Herkes uykuda şu an. Yan oda. Karşı oda. Tüm odalar dolu. Sessizliğin kol gezdiği ve yalnızlığın caka sattığı saat diliminde parmaklarım oynuyor. İçimde kıymeti bilinmeyen bir huzursuzluk. Sabah uyandığımda şimdiye dair hiçbir izin kalmayacağını bilmek ne tuhaf. Acı demeli miyim, yoksa sadece bahsedip geçmeli miyim? Hiç görmediğim amcamın hiç tanımadığım çocukları kapımızı çalacağını duyuyorum defaten. Görmemeye devam etmek en doğrusu olmasa da işime gelen tarafı bu. Unutuyorum olanları. Üç maymunu oynamanın tam zamanı. Gözlerim uykudan kaçıyor. Politik gaflarla günler anlamını yitirmiyor nasılsa. Biz yapmasak da buradayız. Gidenler bizim dışımızdakiler. Dıştan gelenler zaten bizim hiç olmayanlar.

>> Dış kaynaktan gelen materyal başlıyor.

(** [GeneratorService.generate_content] *)
Definition generate_content (idea : PostIdea) (summary_text : str)
    : M GeneratedContent :=
  linkedin <- generate_linkedin_post idea summary_text ;;
  x <- generate_x_post idea ;;
  ret {| gc_core_insight := core_insight idea;
         gc_why_it_works := why_it_works idea;
         linkedin_draft := linkedin; x_draft := x |}.

(** [GeneratorService.rewrite_linkedin] *)
Definition rewrite_linkedin (original_draft insight summary_text : str) : M str :=
  let p := REWRITE_LINKEDIN_PROMPT original_draft insight summary_text in
  draft <- complete p (8 # 10) 1000 ;;
  ret (from_option _clean_linkedin_draft original_draft draft).

(** [GeneratorService.rewrite_x] *)
Definition rewrite_x (original_draft insight : str) : M str :=
  let p := REWRITE_X_PROMPT original_draft insight in
  draft <- complete p (9 # 10) 100 ;;
  ret (from_option _clean_x_draft original_draft draft).

(** [GeneratorService.save_suggestion] *)
Definition save_suggestion (content : GeneratedContent) (summary_id : str)
    : M SuggestionRow :=
  db_save_suggestion
    {| sug_summary_id := summary_id; sug_insight := gc_core_insight content;
       sug_linkedin_draft := linkedin_draft content;
       sug_x_draft := x_draft content; sug_status := PENDING |}.

(* ===================================================================== *)
(** * services/pipeline.py *)
(* ===================================================================== *)

(** [l[:n]] *)
Definition slice_to {A : Type} (n : Z) (l : list A) : list A :=
  if 0 <=? n then take (Z.to_nat n) l
  else take (length l - Z.to_nat (- n)) l.

(** [not s] of a string *)
Definition is_empty (s : str) : bool := match s with [] => true | _ => false end.

(** One turn of the loop over [ideas_to_process]; a result is the saved row
    with its content attached. *)
Definition generate_idea (summary_text summary_id : str)
    (results : list (SuggestionRow * GeneratedContent)) (idea : PostIdea)
    : M (list (SuggestionRow * GeneratedContent)) :=
  content <- generate_content idea summary_text ;;
  if is_empty (linkedin_draft content) || is_empty (x_draft content) then ret results
  else
    saved <- save_suggestion content summary_id ;;
    ret (results ++ [(saved, content)]).

(** [ContentPipeline.process_channel] *)
Definition process_channel (channel : str)
    : M (list (SuggestionRow * GeneratedContent)) :=
  let results := [] in
  messages_in_buffer <- get_buffer_from_db channel ;;
  ready <- should_summarize channel ;;
  if negb ready then ret results else
  suggestions_today <- get_suggestions_today ;;
  if max_suggestions_per_day settings <=? Z.of_nat (length suggestions_today)
  then ret results else
  msgs <- get_messages_for_summary channel ;;
  match msgs with
  | [] => ret results
  | first :: _ =>
      s <- summarize_conversation msgs ;;
      match s with
      | None => clear_buffer channel ;; ret results
      | Some s =>
          if is_empty (summary s) then clear_buffer channel ;; ret results else
          let metadata :=
            {| md_key_ideas := key_ideas s; md_opinions := opinions s;
               md_decisions := decisions s;
               md_interesting_phrases := interesting_phrases s;
               message_count := Z.of_nat (length msgs);
               window_start := timestamp first;
               window_end := timestamp (List.last msgs first) |} in
          summary_record <- save_summary channel (summary s) metadata ;;
          let summary_id := sr_id summary_record in
          clear_buffer channel ;;
          detection <- detect_post_worthy s ;;
          if negb (is_post_worthy detection)
             || match ideas detection with [] => true | _ => false end
          then ret results else
          filtered_ideas <- filter_ideas (ideas detection) (summary s) ;;
          match filtered_ideas with
          | [] => ret results
          | _ :: _ =>
              let remaining_slots :=
                max_suggestions_per_day settings - Z.of_nat (length suggestions_today) in
              let ideas_to_process := slice_to remaining_slots filtered_ideas in
              for_each (generate_idea (summary s) summary_id) ideas_to_process results
          end
      end
  end.

(** [ContentPipeline.process_all_channels]. Every model call is guarded
    where it is made and the store of this model never fails, so nothing
    raises out of [process_channel] and the [except] of the loop is never
    entered. *)
Definition process_all_channels : M (list (SuggestionRow * GeneratedContent)) :=
  channels <- get_listening_channels ;;
  for_each (fun all_results channel =>
              results <- process_channel channel ;;
              ret (all_results ++ results))
           channels [].

(* ===================================================================== *)
(** * slack_handler.py: feedback on suggestions *)
(* ===================================================================== *)

(** A [reaction_added] event: [event.get("reaction")] and, of
    [event.get("item", {})], the [ts] and the [channel]. *)
Record ReactionEvent := {
  reaction : str;
  item_ts : option str;
  item_channel : option str
}.

(** [SlackBot._format_suggestion_message] *)
Definition _format_suggestion_message
    (insight why linkedin x : str) : str :=
  join [NEWLINE]
    [ [0x1F440] ++ lit " This might be worth posting:"; [];
      lit "*INSIGHT:*"; insight; [];
      lit "*Why this works:*"; why; [];
      lit "*LinkedIn Draft:*"; lit "---"; linkedin; lit "---"; [];
      lit "*X Draft:*"; lit "---"; x; lit "---"; [];
      lit "React with:";
      [0x1F44D] ++ lit " Save   " ++ [0x1F501] ++ lit " Rewrite   "
        ++ [0x274C] ++ lit " Ignore" ].

(** [SlackBot.send_suggestion] *)
Definition send_suggestion (channel : option str)
    (insight why linkedin x suggestion_id : str) : M unit :=
  let message := _format_suggestion_message insight why linkedin x in
  result <- external (chat_postMessage channel None message) ;;
  match result with
  | Some (Some message_ts) =>
      if is_empty message_ts then ret tt
      else fun w => (tt, set_message_map
                           (<[message_ts := suggestion_id]> (_suggestion_message_map w)) w)
  | _ => ret tt
  end.

(** [SlackBot._rewrite_suggestion] *)
Definition _rewrite_suggestion (suggestion_id : str) (channel : option str)
    (message_ts : str) : M unit :=
  suggestion <- get_suggestion suggestion_id ;;
  match suggestion with
  | None => ret tt
  | Some suggestion =>
      new_linkedin <- rewrite_linkedin (sg_linkedin_draft suggestion)
                        (sg_insight suggestion) [] ;;
      new_x <- rewrite_x (sg_x_draft suggestion) (sg_insight suggestion) ;;
      send_suggestion channel (sg_insight suggestion)
        (lit "Fresh angle on your earlier insight") new_linkedin new_x suggestion_id
  end.

Definition is_one_of (r : str) (names : list string) : bool :=
  existsb (fun n => bool_decide (r = lit n)) names.

(** [SlackBot._handle_reaction] *)
Definition _handle_reaction (event : ReactionEvent) : M unit :=
  suggestion_id <- read (fun w =>
    item_ts event ≫= fun ts => _suggestion_message_map w !! ts) ;;
  match item_ts event, suggestion_id with
  | Some message_ts, Some suggestion_id =>
      if is_empty suggestion_id then ret tt
      else if is_one_of (reaction event) ["+1"; "thumbsup"]%string then
        update_suggestion_status suggestion_id SAVED ;;
        external (chat_postMessage (item_channel event) (Some message_ts)
                    ([0x2705] ++ lit " Saved! Find it anytime with `saved posts`")) ;;
        ret tt
      else if is_one_of (reaction event) ["arrows_counterclockwise"; "repeat"]%string then
        _rewrite_suggestion suggestion_id (item_channel event) message_ts
      else if is_one_of (reaction event) ["x"; "negative_squared_cross_mark"]%string then
        update_suggestion_status suggestion_id IGNORED ;;
        ret tt
      else ret tt
  | _, _ => ret tt
  end.

End Services.

(* ===================================================================== *)
(** * The vocabulary of the statements *)
(* ===================================================================== *)

Section Vocabulary.

Context `{Unicode} {Env : Type} `{External Env}.
Variable settings : Settings.

(** Whether the string starts with a word character. *)
Definition hd_word (s : str) : bool :=
  match s with d :: _ => is_word d | [] => false end.

(** Everything but the outside is as before. *)
Definition same_store (w w' : World Env) : Prop :=
  db w' = db w /\ _buffers w' = _buffers w
  /\ _suggestion_message_map w' = _suggestion_message_map w.

(** A computation that only reads the store and talks to the outside. *)
Definition reads_only {A : Type} (c : M Env A) : Prop :=
  forall w, same_store w (c w).2.

(** The rows the durable query of [get_buffer_from_db] selects. *)
Definition durable_window (channel : str) (w : World Env) : list MessageRow :=
  filter (fun r => mr_channel_id r = channel
                   /\ (utcnow (env w)).1 - minutes (buffer_window_minutes settings)
                      <= mr_created_at r)
         (messages (db w)).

Pazara az zaman var. Telefonuma gelen fuzuli mesajlar. Sağa bakmak yasak. Sola bakmak suç. Peki ne yiyeceğiz? Adana kebap. Bunu yasaklayanın alnını karışlarım diyen adamların yüzleri gergin. Lambadan Alaaddin çıksa… Lambalara üf dese. Üf demesek of desek. Her şeyi es geçip müzik dinlesek. John Lee Hooker’dan boom boom’u sonuna kadar açsak. Komşuları rahatsız etsek. Uyanın desek. Kalkın desek. Desek de dayak desek. Ama bunları yapmak içimden gelmiyor işte.

İçimden geçen şu zalim soru:

‘’karlı bir gece vakti bir dostu uyandırmak’’ nasıl bir hinlik, e’ye sormak istiyorum.